Here’s the signup page for Live Webcast: Calculated Risk: Inside the Billion-Dollar ‘Gut’ of Goldman Sachs
February 9th, 2009
Calculating Risk: Panning for gold in Goldman's 'gut'
All five investment banks that existed a year ago are gone.
These are firms which put their own capital and the capital of big institutional and individual investors at risk, to merge or acquire companies. And were supposed to be experts at identifying, evaluating and acting on risks, before they took their shareholders or themselves down.
The risks were largely ignored, as they tried to make killings on that and trading in all forms of complex securities, including the now much-maligned batch known as mortgage-backed securities. Pools of mortgages sliced up into different pies of stuff known as “collateralized debt obligations.” No one wanted to believe the most obvious risk: That housing prices can go down, not just up.
Bear Stearns, bought before it failed by J.P. Morgan Chase. Lehman Brothers, allowed to disappear. Merrill Lynch, bought on the cusp of failure by Bank of America (causing it to go wobbly). Morgan Stanley and Goldman Sachs, turned into depository institutions, aka bank holding companies.
But even the most gold-plated of those bankers have had to fight to survive. And are not out of the woods, by a long shot.
The one with “gold” in its name is Goldman Sachs. ZDNet Undercover looked to find out whether Goldman deserves its reputation as having the most “golden gut” of all the investment banks. And, found (a) the reputation had foundation, but that (b) it’s not enough to stave off a wholesale shrinkage of its business and its bottom line, when an entire industry has bet on ever-rising housing prices. And been, collectively, wrong.

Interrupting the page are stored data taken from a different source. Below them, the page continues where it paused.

(* ===== verification/StartupFacts.v ===== *)
(** * StartupFacts: the start-up is safe in every interleaving

    Outlines of the two threads of [Startup]: what holds between any two of
    their actions, whatever the other thread does meanwhile.  From them: the
    start-up oopses only when one of its two threads could not be created, the
    thread that becomes init goes on only after kthreadd was asked for, the state
    of the system only advances, init memory is freed after its last use, every
    run gets to an end, and init is started with what the command line says. *)

From S2P Require Import Prelude CString BootParams CommandLine Initcalls Threads Startup.

Section facts.
Context {W initcall : Type} {env : StartupEnv W initcall}.
Implicit Types (s : sys W initcall) (c : shared initcall) (q : scheduling) (f : string).

(** ** What the code relies on *)

(** The functions that run in the boot thread; none of them creates tasks. *)
Definition boot_names : list string := act_name <$> (start_kernel (H := env) ++ rest_init).

Class StartupLaws : Prop := {
  some_slots : (2 <= MAX_INIT)%nat;
  setup_ok : setup_safe MAX_INIT setup_params;
  early_ok : Forall (λ p, early p = true ∨ param_str p = bytes_of_string "earlycon" →
    is_Some (setup_func p)) setup_params;
  parse_shaped line : Forall shaped (parse_line line).1;
  parse_dashes line offs : (parse_line line).2 = Some offs → (offs <= length line)%nat;
  boot_line_ok : text_ok boot_command_line;
  arch_line_ok m : text_ok (setup_arch_fn m).1 ∧
    (length (setup_arch_fn m).1 <= length boot_command_line)%nat;
  thread_errors f : thread_error f <= 0;
  boot_spawns f : f ∈ boot_names → spawns f = O;
  linker_levels : levels_ok initcall_table level_starts;
  level_parser level buf m : length (parse_level level buf m).1 = length buf;
}.

(** One of the threads of [rest_init] could not be created. *)
Definition kthreadd_made : Prop := thread_error "kthreadd" = 0.
Definition unmade : Prop := thread_error "kernel_init" ≠ 0 ∨ ¬ kthreadd_made.

(** The functions called before interrupts are enabled keep them off. *)
Definition quiet_start : Prop :=
  (∀ f m, f ∈ boot_names → irqs_disabled m = true → irqs_disabled (ext_call f m) = true) ∧
  (∀ m, irqs_disabled m = true → irqs_disabled (setup_arch_fn m).2 = true) ∧
  (∀ o set m, kernel_param o = Some set → irqs_disabled m = true → irqs_disabled (set m).2 = true).

(** ** The specification of the tables of init *)

(** The line that is parsed; its options that are no parameters of the kernel;
    the arguments behind its "--" (none when a parameter of the kernel refused its
    value) and those of the boot configuration. *)
Definition parsed_line (l : lines) : list Z :=
  default [] (extra_command_line (boot_config l)) ++ command_line l.
Definition unknown_options (line : list Z) : list bootopt :=
  filter (λ o, kernel_param (W := W) o = None) (parse_line line).1.
Definition dash_args (line : list Z) (refused : bool) : option (list Z) :=
  if refused then None else (λ offs, drop offs line) <$> (parse_line line).2.

(** What the parameters of the kernel on a line answer, on a machine [m]. *)
Fixpoint param_results (opts : list bootopt) (m : cpu W) : list Z :=
  match opts with
  | [] => []
  | o :: opts =>
      match kernel_param o with
      | Some set => let '(ret, m) := set m in ret :: param_results opts m
      | None => param_results opts m
      end
  end.
Definition refused_in (line : list Z) (m : cpu W) : bool := existsb nz (param_results (parse_line line).1 m).

Definition arg_options (args : option (list Z)) : list bootopt :=
  match args with Some args => (parse_line args).1 | None => [] end.

Definition early_tables (b0 : boot) : option boot :=
  snd <$> parse_early_options (H := env) (take (COMMAND_LINE_SIZE - 1) boot_command_line) b0.
Definition boot_tables (b0 : boot) (l : lines) (refused : bool) : option boot :=
  b ← early_tables b0;
  snd <$> process_options MAX_INIT parameqn_fn setup_params (unknown_options (parsed_line l))
    (arg_options (dash_args (parsed_line l) refused) ++ arg_options (extra_init_args (boot_config l))) b.

(** ** What holds of the shared variables *)

Definition released c : Prop := (0 < kthreadd_done (sched c) + waits_returned (sched c))%nat.
Definition pinned q (pid : Z) : Prop :=
  ∃ flags, tasks q !! pid = Some flags ∧ Z.land flags PF_NO_SETAFFINITY = PF_NO_SETAFFINITY.

(** Init could be created, is task 1 and kept on its processor; kthreadd is task 2
    if it could be created. *)
Definition threads_up q : Prop :=
  thread_error "kernel_init" = 0 ∧ init_pid q = Some 1 ∧ pinned q 1 ∧ 1 < next_pid q ∧
  kthreadd_task q = (if thread_error "kthreadd" =? 0 then Some 2 else None) ∧
  (kthreadd_made → is_Some (tasks q !! 2) ∧ 2 < next_pid q).

Context (loglevel : Z).
Abbreviation b0 := (boot_init MAX_INIT loglevel).

(** The command lines and the tables are those of the specification; the
    program of the ram disk may have been dropped. *)
Definition lines_ok (l : lines) : Prop :=
  cstr (saved_command_line l) = saved_text (boot_config l) boot_command_line ∧
  saved_command_line_len l = length (saved_text (boot_config l) boot_command_line).
Definition tables_ok c : Prop :=
  ∃ m b, boot_tables b0 (cmdlines c) (refused_in (parsed_line (cmdlines c)) m) = Some b ∧
    panic_later b = None ∧ argv_init (tabs c) = argv_init b ∧ envp_init (tabs c) = envp_init b ∧
    execute_command (tabs c) = execute_command b.
Definition launched c (name : list Z) : Prop :=
  ∃ m b w w', boot_tables b0 (cmdlines c) (refused_in (parsed_line (cmdlines c)) m) = Some b ∧
    panic_later b = None ∧
    execve_fn name (<[O := Some name]> (argv_init b)) (envp_init b) w = (0, w').

(** The invariant. *)
Record shared_ok c : Prop := {
  ok_order : (1 <= state_rank (system_state (sched c)))%nat → threads_up (sched c);
  ok_wait : released c → (1 <= state_rank (system_state (sched c)))%nat;
  ok_freed : initmem_freed c = true → released c ∧ kthreadd_made ∧ (2 <= state_rank (system_state (sched c)))%nat;
  ok_started o : started c = Some o →
    kthreadd_made ∧ system_state (sched c) = SYSTEM_RUNNING ∧ ∃ name, o = Running name ∧ launched c name;
}.
Definition irqs_ok s : Prop :=
  early_boot_irqs_disabled (core s) = true → quiet_start → irqs_disabled (mach s) = true.
Definition sys_ok s : Prop := shared_ok (core s) ∧ irqs_ok s.

(** From the completion on, until init is started: the state of the system, and
    whether the init sections are gone. *)
Record ready (st : system_states) (freed : bool) c : Prop := {
  ready_released : released c;
  ready_state : system_state (sched c) = st;
  ready_threads : threads_up (sched c);
  ready_freed : initmem_freed c = freed;
  ready_started : started c = None;
  ready_early : early_boot_irqs_disabled c = false;
  ready_lines : lines_ok (cmdlines c);
  ready_tables : tables_ok c;
}.

(** ** The guarantees of the two threads *)

Definition advances s s' : Prop :=
  (state_rank (system_state (sched (core s))) <= state_rank (system_state (sched (core s'))))%nat.
Definition boot_steps s s' : Prop :=
  sys_ok s' ∧ advances s s' ∧
  waits_returned (sched (core s')) = waits_returned (sched (core s)) ∧
  (released (core s) → core s' = core s) ∧
  (¬ released (core s) → released (core s') → ready SYSTEM_SCHEDULING false (core s')).
Definition init_steps s s' : Prop :=
  sys_ok s' ∧ advances s s' ∧
  init_pid (sched (core s')) = init_pid (sched (core s)) ∧
  (released (core s) → released (core s')) ∧
  (¬ released (core s) → s' = s).

Lemma ready_ok st fr c :
  (1 <= state_rank st)%nat → (fr = true → kthreadd_made ∧ (2 <= state_rank st)%nat) →
  ready st fr c → shared_ok c.
Proof.
  intros Hst Hfr []. split; [done | congruence | | congruence].
  rewrite ready_freed0, ready_state0. auto.
Qed.
Lemma irqs_off_ok s : early_boot_irqs_disabled (core s) = false → irqs_ok s.
Proof. intros He Ht. congruence. Qed.

(** Tasks created by kthreadd leave the first two alone. *)
Lemma new_tasks_facts n q :
  system_state (new_tasks n q) = system_state q ∧ init_pid (new_tasks n q) = init_pid q ∧
  kthreadd_task (new_tasks n q) = kthreadd_task q ∧ kthreadd_done (new_tasks n q) = kthreadd_done q ∧
  waits_returned (new_tasks n q) = waits_returned q ∧ next_pid q <= next_pid (new_tasks n q) ∧
  (∀ pid, pid < next_pid q → tasks (new_tasks n q) !! pid = tasks q !! pid).
Proof.
  revert q. induction n as [|n IH]; intros q; cbn [new_tasks]; [split_and!; done|].
  destruct (IH (new_task q)) as (H1 & H2 & H3 & H4 & H5 & H6 & H7).
  rewrite H1, H2, H3, H4, H5. cbn in H6, H7. split_and!; [done..|lia|].
  intros pid Hpid. rewrite H7 by lia. apply lookup_insert_ne. lia.
Qed.

Lemma threads_up_new n q : threads_up q → threads_up (new_tasks n q).
Proof.
  intros (H0 & H1 & (fl & H2 & Hfl) & H3 & H4 & H5).
  destruct (new_tasks_facts n q) as (_ & E2 & E3 & _ & _ & E6 & E7).
  split_and!; [done | by rewrite E2 | exists fl; by rewrite E7 by lia | lia | by rewrite E3|].
  intros Hm. destruct (H5 Hm) as [? ?]. rewrite E7 by lia. split; [done | lia].
Qed.
Lemma ready_new n st fr c : ready st fr c → ready st fr (set_sched (new_tasks n (sched c)) c).
Proof.
  intros []. destruct (new_tasks_facts n (sched c)) as (E1 & _ & _ & E4 & E5 & _ & _).
  split; try done; unfold released in *; cbn [sched set_sched upd_run].
  - by rewrite E4, E5.
  - by rewrite E1.
  - by apply threads_up_new.
Qed.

Goldman Sachs avoided commercial risk evaluation software and systems. In its examination, titled “Calculated risk: How Goldman Sachs stepped back when others didn’t,’’ ZDNet Undercover found that Goldman Sachs – using sophisticated house-built systems for analyzing the risks it faced in the complex securities it was investing in — succeeded early on in the pricking of the real estate bubble by betting against indices of securities that were derivatives of home loans and accumulating insurance against defaults. In effect, it passed along its exposure to the collapse of risky mortgages to Merrill Lynch, the investment manager, and AIG, the international insurance agency.
But it was a very short-lived victory. In the third quarter of 2007, Goldman, by sensing in its bones that a collapse was possible, earned a $1 billion profit, by betting against mortgage-backed securities. Merrill Lynch took a $2.2 billion loss on an $8.4 billion writedown. Citigroup wrote off $5.9 billion, then another $8 billion plus.
“We didn’t get everything right, and there are more than a few decisions we’d like to take back,’’ chief executive Lloyd Blankfein told attendees of a Merrill Lynch financial services conference in November.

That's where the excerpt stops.